Liverpool’s probable XI, led by Virgil van Dijk at the back and Salah and Hugo Ekitike in attack, still carries menace. They should create chances. They should score.
But right now, PSG look sharper, fresher and more ruthless.
Prediction: PSG to win & both teams to score
A two-goal cushion in sight?
The question is not whether PSG can hurt Liverpool. It is whether Liverpool can live with PSG’s current tempo over 90 minutes in Paris.
The champions have been close to unstoppable in this competition. They are unbeaten in 20 of their last 24 Champions League fixtures and have scored at least twice in each of their last four matches in the tournament. Their expected lineup – Safanov; Hakimi, Zabaryni, Pacho, Hernandez; Zaire-Emery, Beraldo, Doue; Lee, Dembele, Kvaratskhelia – blends youth, control and explosive width.
Liverpool’s away form offers a warning. They have managed to score two or more goals in just one of their last seven matches on the road. Too often, the final pass has been rushed, the finishing wasteful. With Mamardashvili likely behind a back four of Gomez, Konate, Van Dijk and Kerkez, they will need defensive perfection and far more fluency in the final third than they have recently shown.
Slot’s men have enough quality to land a punch. Szoboszlai, Wirtz and Jones can all break lines, and Salah remains a threat even in a season overshadowed by his future. One away goal would change the complexion of the tie.

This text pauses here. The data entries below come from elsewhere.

Lemma combine_app_punct_witness :
  fst (combine_with_punctuation
         ([mkToken "Hi" "INTJ" ""; mkToken "Bob" "PROPN" ""] ++
          [mkToken "!" "PUNCT" ""])) = ["Hi"; "Bob!"] /\
  snd (combine_with_punctuation
         ([mkToken "Hi" "INTJ" ""; mkToken "Bob" "PROPN" ""] ++
          [mkToken "!" "PUNCT" ""])) = [Some "content"; Some "content"].
Proof.
  apply (combine_app_punct [mkToken "Hi" "INTJ" ""; mkToken "Bob" "PROPN" ""]
           (mkToken "!" "PUNCT" "")).
  - discriminate.
  - repeat constructor; discriminate.
  - reflexivity.
Defined.

(** X6: when every token has a text, so has every merged token: no empty
    string is put in the output. *)
Theorem combine_texts_nonempty (doc : list Token) :
  Forall (fun t => text t <> "") doc ->
  Forall (fun s => s <> "") (fst (combine_with_punctuation doc)).
Proof.
  intros Hall. destruct doc as [|t doc]; [constructor |].
  rewrite combine_absorbed by discriminate. cbn [fst].
  apply Forall_app. split.
  - inversion Hall as [|? ? Ht Hall']; subst.
    unfold absorbed. cbn [fold_left].
    apply fold_absorb_texts_nonempty; [assumption | |].
    + rewrite absorb_init. constructor.
    + now apply absorb_current_nonempty.
  - constructor; [| constructor].
    apply absorbed_current_nonempty; [discriminate | assumption].
Qed.
(** * GEOS: RelateGeometry (RelateNG) and WKBWriter

    A shallow embedding of

      - src/operation/relateng/RelateGeometry.cpp  (the geometry wrapper of
        the RelateNG engine), and
      - source/io/WKBWriter.cpp                    (the WKB serialiser),

    over one model of the geometry hierarchy.  A C++ [double] is a
    [spec_float] (IEEE-754 data with IEEE comparison); object state is a
    record that is passed explicitly; a call whose behaviour C++ leaves
    undefined (a [static_cast] to a class the object is not an instance of)
    yields [None]; a thrown exception is the [inl] of a sum. *)

From Stdlib Require Import String.
From Stdlib Require Import ZArith List Bool Lia PeanoNat SpecFloat.
Import ListNotations.

Local Open Scope Z_scope.

(* ====================================================================== *)
(** * geos::geom — the data model                                          *)
(* ====================================================================== *)

Module geom.

(** A C++ [double]. *)
Definition double : Type := spec_float.

(** [a == b] on doubles: false as soon as one side is NaN, and +0 == -0. *)
Definition double_eq (a b : double) : bool := SFeqb a b.

(** The binary64 value of a (small) integer, for writing coordinates down. *)
Definition dbl (n : Z) : double := binary_normalize 53 1024 n 0 false.

Definition DoubleNotANumber : double := S754_nan.

(** Coordinate: x, y and the (optional) z ordinate. *)
Record Coordinate : Type := mkCoordinate { x : double; y : double; z : double }.

Definition xy (a b : Z) : Coordinate := mkCoordinate (dbl a) (dbl b) DoubleNotANumber.
Definition xyz (a b c : Z) : Coordinate := mkCoordinate (dbl a) (dbl b) (dbl c).

(** Modelled from the spec: [CoordinateXY::equals2D] (Coordinate.h is not among
    the source files); "equality for topology purposes is 2D only": the x and
    the y ordinates are compared with [==], z is ignored. *)
Definition equals2D (p q : Coordinate) : bool :=
  double_eq (x p) (x q) && double_eq (y p) (y q).

Definition nullCoordinate : Coordinate :=
  mkCoordinate DoubleNotANumber DoubleNotANumber DoubleNotANumber.

(** CoordinateSequence: the coordinates and the sequence's dimension (2 or 3,
    as [getDimension()] reports it). *)
Record CoordinateSequence : Type := mkCoordinateSequence {
  cs_dimension : Z;
  cs_coords : list Coordinate
}.

Definition seq2 (l : list Coordinate) : CoordinateSequence := mkCoordinateSequence 2 l.
Definition seq3 (l : list Coordinate) : CoordinateSequence := mkCoordinateSequence 3 l.

Definition getSize (cs : CoordinateSequence) : nat := length (cs_coords cs).
Definition getAt (cs : CoordinateSequence) (i : nat) : Coordinate :=
  nth i (cs_coords cs) nullCoordinate.
Definition cs_isEmpty (cs : CoordinateSequence) : bool :=
  match cs_coords cs with [] => true | _ :: _ => false end.

Inductive GeometryTypeId : Type :=
| GEOS_POINT
| GEOS_LINESTRING
| GEOS_LINEARRING
| GEOS_POLYGON
| GEOS_MULTIPOINT
| GEOS_MULTILINESTRING
| GEOS_MULTIPOLYGON
| GEOS_GEOMETRYCOLLECTION.

Definition typeId_eqb (a b : GeometryTypeId) : bool :=
  match a, b with
  | GEOS_POINT, GEOS_POINT
  | GEOS_LINESTRING, GEOS_LINESTRING
  | GEOS_LINEARRING, GEOS_LINEARRING
  | GEOS_POLYGON, GEOS_POLYGON
  | GEOS_MULTIPOINT, GEOS_MULTIPOINT
  | GEOS_MULTILINESTRING, GEOS_MULTILINESTRING
  | GEOS_MULTIPOLYGON, GEOS_MULTIPOLYGON
  | GEOS_GEOMETRYCOLLECTION, GEOS_GEOMETRYCOLLECTION => true
  | _, _ => false
  end.

(** The geometry hierarchy as a tagged variant.  The three Multi classes
    derive from GeometryCollection and store their elements the same way
    ([std::vector<std::unique_ptr<Geometry>> geometries]); that their elements
    have the matching class is the invariant [well_typed] below. *)
#[warnings="-register-all"]
Inductive Geometry : Type :=
| Point (coordinates : CoordinateSequence)
| LineString (points : CoordinateSequence)
| LinearRing (points : CoordinateSequence)
| Polygon (shell : CoordinateSequence) (holes : list CoordinateSequence)
| MultiPoint (geometries : list Geometry)
| MultiLineString (geometries : list Geometry)
| MultiPolygon (geometries : list Geometry)
| GeometryCollection (geometries : list Geometry).

Definition getGeometryTypeId (g : Geometry) : GeometryTypeId :=
  match g with
  | Point _ => GEOS_POINT
  | LineString _ => GEOS_LINESTRING
  | LinearRing _ => GEOS_LINEARRING
  | Polygon _ _ => GEOS_POLYGON
  | MultiPoint _ => GEOS_MULTIPOINT
  | MultiLineString _ => GEOS_MULTILINESTRING
  | MultiPolygon _ => GEOS_MULTIPOLYGON
  | GeometryCollection _ => GEOS_GEOMETRYCOLLECTION
  end.

(** Dimension: FALSE = -1, P = 0, L = 1, A = 2. *)
Module Dimension.
Definition False : Z := -1.
Definition P : Z := 0.
Definition L : Z := 1.
Definition A : Z := 2.
End Dimension.

(** Modelled from the spec: [isEmpty()] of the input geometry contract (the
    classes' own files are not among the sources): a point or a line without
    coordinates, a polygon with an empty shell, a collection all of whose
    elements are empty. *)
Fixpoint isEmpty (g : Geometry) : bool :=
  match g with
  | Point cs | LineString cs | LinearRing cs => cs_isEmpty cs
  | Polygon sh _ => cs_isEmpty sh
  | MultiPoint gs | MultiLineString gs | MultiPolygon gs | GeometryCollection gs =>
      forallb isEmpty gs
  end.

(** Modelled from the spec: [getDimension()], with the spec's values
    P = 0, L = 1, A = 2 by class.  For a GeometryCollection the declaration in
    GeometryCollection.h says: "Returns the maximum dimension of geometries in
    this collection", the empty elements included, and FALSE when there is
    none. *)
Fixpoint getDimension (g : Geometry) : Z :=
  match g with
  | Point _ | MultiPoint _ => Dimension.P
  | LineString _ | LinearRing _ | MultiLineString _ => Dimension.L
  | Polygon _ _ | MultiPolygon _ => Dimension.A
  | GeometryCollection gs =>
      fold_right (fun e d => Z.max (getDimension e) d) Dimension.False gs
  end.

(** [getNumGeometries()] / [getGeometryN(i)] as one list: the elements of a
    collection, and the geometry itself for an atomic one. *)
Definition elements (g : Geometry) : list Geometry :=
  match g with
  | MultiPoint gs | MultiLineString gs | MultiPolygon gs | GeometryCollection gs => gs
  | _ => [g]
  end.

(** [static_cast<const GeometryCollection*>(g)]: defined only when [g] is a
    GeometryCollection or one of the classes derived from it. *)
Definition static_cast_GeometryCollection (g : Geometry) : option (list Geometry) :=
  match g with
  | MultiPoint gs | MultiLineString gs | MultiPolygon gs | GeometryCollection gs => Some gs
  | _ => None
  end.

(** Modelled from the spec: [GeometryCollection::getAllGeometries], declared
    in GeometryCollection.h and defined in a file that is not among the
    sources.  The spec has the dimension analysis "recursing into
    heterogeneous collections"; the declaration's contract is "Recurse into
    collection and populate vector with just the simple non-collection
    components of the collection."  [components g] are the components one
    element contributes. *)
Fixpoint components (g : Geometry) : list Geometry :=
  match g with
  | MultiPoint gs | MultiLineString gs | MultiPolygon gs | GeometryCollection gs =>
      flat_map components gs
  | _ => [g]
  end.

Definition getAllGeometries (geometries : list Geometry) : list Geometry :=
  flat_map components geometries.

Definition isAtomic (g : Geometry) : bool :=
  match g with
  | Point _ | LineString _ | LinearRing _ | Polygon _ _ => true
  | _ => false
  end.

Definition isPoint (g : Geometry) : bool :=
  match g with Point _ => true | _ => false end.
Definition isLineString (g : Geometry) : bool :=
  match g with LineString _ => true | _ => false end.
Definition isPolygon (g : Geometry) : bool :=
  match g with Polygon _ _ => true | _ => false end.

Yet the weight of evidence points towards PSG imposing themselves again, as they did against Chelsea and Nice. Four straight wins by margins of at least two goals are not a coincidence; they are the pattern of a side hitting top gear at the sharp end of the season.
Prediction: PSG to win by a two-goal margin
The forecast is clear: a 3-1 PSG victory, with Dembele, Doue and Kvaratskhelia on the scoresheet for the hosts and Ekitike striking for Liverpool, would fit the formbook and the mood.
If Paris do carve out that kind of lead, Anfield will have a mountain to climb in the return.